Cancer is different. You don’t get “all better.” You try to make an informed choice and hope it’s the right one. When I asked Dr. C for her recommendation yesterday, she wouldn’t give me a recommendation . . . just presented the facts again and waited for me to make a choice. I’m not really a fan of that. I'm not really a fan of cancer.
For now we’ve decided to proceed with the already-scheduled course of action and to ignore (for now) some of the riskier drugs. I am having an echocardiogram this afternoon to make sure my heart is healthy enough for chemo and then I will receive my first infusion Tuesday, December 2. Dr. C is also going to refer me to local hospitals who have clinical trials that might be helpful.
I may have had my first crying fit and ungrateful feelings yesterday, but this morning I woke up in a much better frame of mind and am able to remember a few things.
- The valet at the cancer clinic who whispered “may Christ be with you today” as he handed me my keys.
- The receptionist who always says, “Well, hello, Gorgeous!”
- That even though Brian wasn’t able to attend the appointment, Becky was able to video conference and be present.

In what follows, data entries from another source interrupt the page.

(** * Livelib.ru metadata source: a shallow embedding of [src/__init__.py]

    The plugin ([LivelibMetadataSourcePlugin]) fetches a book page of
    livelib.ru, reads a JSON-LD block and the page markup, and builds a
    Calibre [Metadata] object; without a known identifier it first picks a
    book link on a search page.

    Conventions of the embedding.
    - A Python [str] is a Rocq [string] that holds its UTF-8 bytes.
      [str.strip] removes Python's white space, in the ASCII range and
      beyond it ([PyStr.wide_spaces]).  The regular expressions' [\d] is a
      digit 0-9 or a decimal digit outside ASCII; which characters those
      are is the interpreter's to say ([isdecimal] of the host).
    - A Python value read from JSON is a [value]; floats are IEEE binary64
      numbers ([spec_float] with [prec = 53], [emax = 1024]).
    - An lxml element is an [element]: tag, attributes, [text], children
      and [tail]; the XPath queries of the source are functions on that
      tree.  Comments and processing instructions are not represented.
    - Libraries outside the repository (the browser, the HTML and JSON
      parsers, [int] and [float] on text, [str.lower], the host's helpers)
      are the fields of a [host] record which every operation takes as a
      parameter.
    - An exception is a value of [exn]; a step of the source that can raise
      returns an [outcome], and only the handlers of the source turn a
      [Raise] into a result.
    - Logging and [time.sleep] have no effect on results and are left out. *)

From Stdlib Require Import Bool List String Ascii ZArith QArith Qpower Lia Lqa.
From Stdlib Require Import Floats.SpecFloat Numbers.DecimalString.
From Stdlib Require Lists.Finite.
Import ListNotations.

Set Warnings "-register-all".
Close Scope Q_scope.
Open Scope nat_scope.
Open Scope string_scope.
Open Scope list_scope.

(* ================================================================= *)
(** ** Python strings *)

Module PyStr.

(** [c.isspace()] on the ASCII range: TAB..CR, FS..US and the space. *)
Definition isspace (c : ascii) : bool :=
  let n := nat_of_ascii c in
  ((9 <=? n) && (n <=? 13))%nat || ((28 <=? n) && (n <=? 32))%nat.

(** [c] is one of [0-9]. *)
Definition isdigit (c : ascii) : bool :=
  let n := nat_of_ascii c in ((48 <=? n) && (n <=? 57))%nat.

(** [s[:n]] and [s[n:]] *)
Fixpoint take (n : nat) (s : string) : string :=
  match n, s with
  | S n', String c s' => String c (take n' s')
  | _, _ => EmptyString
  end.

Fixpoint drop (n : nat) (s : string) : string :=
  match n, s with
  | S n', String _ s' => drop n' s'
  | _, _ => s
  end.

(** The text of the given bytes. *)
Fixpoint of_codes (codes : list nat) : string :=
  match codes with
  | [] => EmptyString
  | n :: codes' => String (ascii_of_nat n) (of_codes codes')
  end.

(** The white space of [str.isspace] outside ASCII, as UTF-8: U+0085,
    U+00A0, U+1680, U+2000 to U+200A, U+2028, U+2029, U+202F, U+205F and
    U+3000. *)
Definition wide_spaces : list string :=
  Eval vm_compute in
  map of_codes
    [[194; 133]; [194; 160]; [225; 154; 128];
     [226; 128; 128]; [226; 128; 129]; [226; 128; 130]; [226; 128; 131];
     [226; 128; 132]; [226; 128; 133]; [226; 128; 134]; [226; 128; 135];
     [226; 128; 136]; [226; 128; 137]; [226; 128; 138];
     [226; 128; 168]; [226; 128; 169]; [226; 128; 175];
     [226; 129; 159]; [227; 128; 128]].

(** The length in bytes of the white space character [s] begins with; 0
    when it begins with none. *)
Definition space_len (s : string) : nat :=
  match s with
  | String c _ =>
      if isspace c then 1
      else
        match find (fun sp => prefix sp s) wide_spaces with
        | Some sp => String.length sp
        | None => 0
        end
  | EmptyString => 0
  end.
(** * teocs: the Hack assembler and the VM translator

    A shallow embedding of [assembler/assembler.py] and
    [vmtranslator/src/VMtranslator.py], followed by the properties of the
    toolchain specification that were checked against it.

    Conventions of the embedding.
    - Python [int] is [Z]; Python [str] is [string] (a sequence of bytes:
      only ASCII text is modelled).
    - A method that mutates [self] takes the object and returns the new one.
    - A raised exception is a [Raise e] result; an exception that nobody
      catches ends the process with a non-zero status.
    - The text written to the output file of the VM translator is kept as
      the list of its lines: every piece the source appends has the form
      ['...\n'], and is one element of the list (see [file_text]). *)

From stdpp Require Import gmap strings pretty list.
From Stdlib Require Import ZArith Ascii.

Local Open Scope Z_scope.

(** ** Exceptions and results *)

Inductive exn : Type :=
| NameError (name : string)
| ValueError
| IndexError
| TypeError
| AttributeError
| KeyError
| SystemExit (code : Z)
| Exception (msg : string).

Inductive result (A : Type) : Type :=
| Ok (a : A)
| Raise (e : exn).
Arguments Ok {A} a.
Arguments Raise {A} e.

(** Sequencing: the first exception raised ends the computation. The
    notation [x ← r; k] of stdpp is used for it. *)
Global Instance result_ret : MRet result := λ A a, Ok a.
Global Instance result_bind : MBind result := λ A B k r,
  match r with
  | Ok a => k a
  | Raise e => Raise e
  end.
Lemma derived_timestamp row :
  row_keys_from hdrs row →
  truthy (merged_cell R (py "date") row) = true →
  truthy (merged_cell R (py "time") row) = true →
  normalize_row R row cm true !! py "timestamp" =
  Some (VStr (fmt R (merged_cell R (py "date") row) ++ py " "
              ++ fmt R (merged_cell R (py "time") row))).
Proof.
  intros Hkeys Hd Ht. unfold normalize_row.
  rewrite merge_columns_absent by by apply no_timestamp_source.
  rewrite bool_decide_eq_false_2 by by intros [? ?].
  simpl. unfold derive_timestamp.
  rewrite !dict_get_merge_columns.
  rewrite !(sources_ext R cm ∅) by by apply target_key_header.
  fold (cells R (py "date") row) (cells R (py "time") row).
  fold (merged_cell R (py "date") row) (merged_cell R (py "time") row).
  rewrite Hd, Ht. simpl.
  apply map_lookup_filter_Some. split.
  - by rewrite lookup_insert_eq.
  - simpl. apply (bool_decide_unpack _). by vm_compute.
Qed.

End DateTime.

(** C6: in a file whose normalised headers include [date] and [time] but not
    [timestamp], the reported header set contains [timestamp] and neither
    [date] nor [time], and every row whose date and time cells are both
    non-empty gets the timestamp ["{date} {time}"]. *)
Theorem date_time_columns_derive_timestamp R hdrs rows :
  lower_ascii_ok R →
  py "date" ∈ (λ h, normalize_column_name R (VStr h)) <$> hdrs →
  py "time" ∈ (λ h, normalize_column_name R (VStr h)) <$> hdrs →
  py "timestamp" ∉ (λ h, normalize_column_name R (VStr h)) <$> hdrs →
  py "timestamp" ∈ normalized_headers (snd (iter_csv_rows R (Table hdrs rows))) ∧
  (py "date" ∉ normalized_headers (snd (iter_csv_rows R (Table hdrs rows)))) ∧
  (py "time" ∉ normalized_headers (snd (iter_csv_rows R (Table hdrs rows)))) ∧
  ∀ i row,
    rows !! i = Some row →
    row_keys_from hdrs row →
    truthy (merged_cell R (py "date") row) = true →
    truthy (merged_cell R (py "time") row) = true →
    ∃ normalized,
      fst (iter_csv_rows R (Table hdrs rows)) !! i = Some normalized ∧
      normalized !! py "timestamp" =
      Some (VStr (fmt R (merged_cell R (py "date") row) ++ py " "
                  ++ fmt R (merged_cell R (py "time") row))).
Proof.
  intros HR Hdate Htime Hts.
  rewrite (iter_csv_rows_date_time R hdrs Hdate Htime Hts). simpl.
  rewrite !sorted_elem_of, !elem_of_elements.
  rewrite !elem_of_difference, elem_of_union, !elem_of_singleton.
  split; [|split; [|split]]; [|tauto..|].
  - split; [split|]; [by left|by vm_compute..].
  - intros i row Hrow Hkeys Hd Ht. eexists. split.
    + by rewrite list_lookup_fmap, Hrow.
    + by apply derived_timestamp.
Qed.
Lemma measurements_step count i u ts w :
  measurements browser opts (S count) i u ts w =
    match browser (history w) u with
    | Unreachable e =>
        (Exit (-1),
         {| node := complained (node w) (fetch_error_lines e);
            history := history w ++ [Visit u true] |})
    | Reached page result =>
        if lighthouse opts then
          match find has_interactive (metrics_items result) with
          | None =>
              (Throw
                 "TypeError: Cannot read properties of undefined (reading 'observedFirstPaint')",
               after w [Visit u true])
          | Some item =>
              measurements browser opts count (i + 1) u
                (ts ++ [lighthouse_timings result item])
                (after w [Visit u true; BarUpdate (i + 1)])
          end
        else
          measurements browser opts count (i + 1) u
            (ts ++ [direct_timings page])
            (after w [Visit u true; BarUpdate (i + 1)])
    end.
Proof.
  simpl measurements. unfold task_bind at 1. rewrite loadAndMeasure_run.
  assert (Hnext : forall timings,
    task_bind (happens (BarUpdate (i + 1)))
      (fun _ => measurements browser opts count (i + 1) u (ts ++ [timings]))
      (after w [Visit u true])
    = measurements browser opts count (i + 1) u (ts ++ [timings])
        (after w [Visit u true; BarUpdate (i + 1)])).
  { intros timings. unfold task_bind, happens.
    change {| node := node (after w [Visit u true]);
              history := history (after w [Visit u true])
                         ++ [BarUpdate (i + 1)] |}
      with (after (after w [Visit u true]) [BarUpdate (i + 1)]).
    now rewrite after_after. }
  destruct (browser (history w) u) as [e | page result]; [reflexivity |].
  destruct (lighthouse opts); [| apply Hnext].
  destruct (find has_interactive (metrics_items result));
    [apply Hnext | reflexivity].
Qed.

Lemma throwaway_loads_outcome count u w :
  (exists w', throwaway_loads browser count u w = (Normal tt, w') /\
              node w' = node w) \/
  aborted w (throwaway_loads browser count u w).
Proof.
  revert w; induction count as [| count IH]; intros w.
  - left. now exists w.
  - rewrite throwaway_loads_step.
    destruct (browser (history w) u) as [e | page result].
    + right. unfold aborted. simpl. split; [reflexivity | now exists e].
    + apply (IH (after w [Visit u false])).
Qed.

Lemma measurements_outcome count i u ts w :
  (exists ts' w',
     measurements browser opts count i u ts w = (Normal ts', w') /\
     node w' = node w /\
     List.length ts' = (List.length ts + count)%nat) \/
  aborted w (measurements browser opts count i u ts w).
Proof.
  revert i ts w; induction count as [| count IH]; intros i ts w.
  - left. exists ts, w. repeat split. simpl. lia.
  - rewrite measurements_step.
    assert (Hstep : forall timings,
      (exists ts' w',
         measurements browser opts count (i + 1) u (ts ++ [timings])
           (after w [Visit u true; BarUpdate (i + 1)]) = (Normal ts', w') /\
         node w' = node w /\
         List.length ts' = (List.length ts + S count)%nat) \/
      aborted w
        (measurements browser opts count (i + 1) u (ts ++ [timings])
           (after w [Visit u true; BarUpdate (i + 1)]))).
    { intros timings.
      destruct (IH (i + 1)%Z (ts ++ [timings])
                  (after w [Visit u true; BarUpdate (i + 1)]))
        as [(ts' & w' & Hrun & Hnode & Hlen) | Hab].
      - left. exists ts', w'. repeat split; [exact Hrun | exact Hnode |].
        rewrite Hlen, length_app. simpl. lia.
      - right. exact Hab. }
    destruct (browser (history w) u) as [e | page result].
    + right. unfold aborted. simpl. split; [reflexivity | now exists e].
    + destruct (lighthouse opts); [| apply Hstep].
      destruct (find has_interactive (metrics_items result));
        [apply Hstep |].
      right. unfold aborted. reflexivity.
Qed.
(** * Crossplane: the [spark] function runner and the [xpkg update] commands

    A shallow embedding of [cmd/xfn/spark/spark.go] and
    [cmd/crank/xpkg/update.go].  Both files are sequences of calls into
    collaborators (the protobuf library, the OCI stores, the operating
    system, the Kubernetes client) with an [if err != nil] after each.  The
    collaborators are taken as an environment record; every call is logged
    in a trace together with what it was given and what it returned, and the
    bytes written to standard output are kept in the world. *)

From Stdlib Require Import List String Ascii ZArith NArith Lia Bool.
Import ListNotations.
Open Scope string_scope.
Open Scope list_scope.

Definition bytes := list Byte.byte.

(** ** Go errors, and [errors.Wrap] of crossplane-runtime *)

Module Errors.

(** An error value is a cause produced by some collaborator, with the
    messages that were wrapped around it. *)
Inductive error : Type :=
| Cause (what : string)
| WithMessage (cause : error) (message : string).

(** [errors.Wrap]: "Returns nil if err is nil". *)
Definition Wrap (err : option error) (message : string) : option error :=
  match err with
  | None => None
  | Some e => Some (WithMessage e message)
  end.

(** A Go call returning [(T, error)]: the value when the error is nil. *)
Definition result (T : Type) : Type := (T + error)%type.

End Errors.
Import Errors.

(** ** A monad for a Go function body that returns [error]

    A computation threads a world and either goes on with a value or
    leaves the function with the [error] it returns ([None] is [nil]). *)

Module Flow.
Section WithWorld.
Context {W : Type}.

Inductive flow (A : Type) : Type :=
| Continue (a : A)
| Return (err : option error).
Arguments Continue {A} a.
Arguments Return {A} err.

Definition M (A : Type) : Type := W -> flow A * W.

Definition ret {A} (a : A) : M A := fun w => (Continue a, w).

Definition bind {A B} (m : M A) (k : A -> M B) : M B :=
  fun w =>
    match m w with
    | (Continue a, w') => k a w'
    | (Return e, w') => (Return e, w')
    end.

(** [return err] *)
Definition return_ {A} (err : option error) : M A := fun w => (Return err, w).

(** [defer d]: [d] runs when the rest of the body has left the function. *)
Definition defer {A} (d : W -> W) (body : M A) : M A :=
  fun w => let (r, w') := body w in (r, d w').

(** What the caller sees: the returned error and the final world. *)
Definition call (m : M unit) (w : W) : option error * W :=
  match m w with
  | (Continue _, w') => (None, w')
  | (Return e, w') => (e, w')
  end.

- I might have taken a major fall at work yesterday, but NO ONE SAW!
- The kids had a great day with a family from our church yesterday.
- I got to snuggle with a newborn for an hour after work. There’s not much better therapy than that.
- The phone call with Becky last night to debrief the doctor’s appointment. While I felt very discouraged, she saw things differently and that’s always good.
- I was the weak one last night while Brian was strong. Funny how that always happens – we’re never weak at the same time.
Today I’m trying to fit in 6.5 hours of work into 4 from home (with 2 very hyped up kids I might add), and then I’ll head to Nashville for another doctor’s appointment. Getting back into cancer mode feels hard, like an uphill battle. But I think I can do it if I can just remember to take it one step at a time.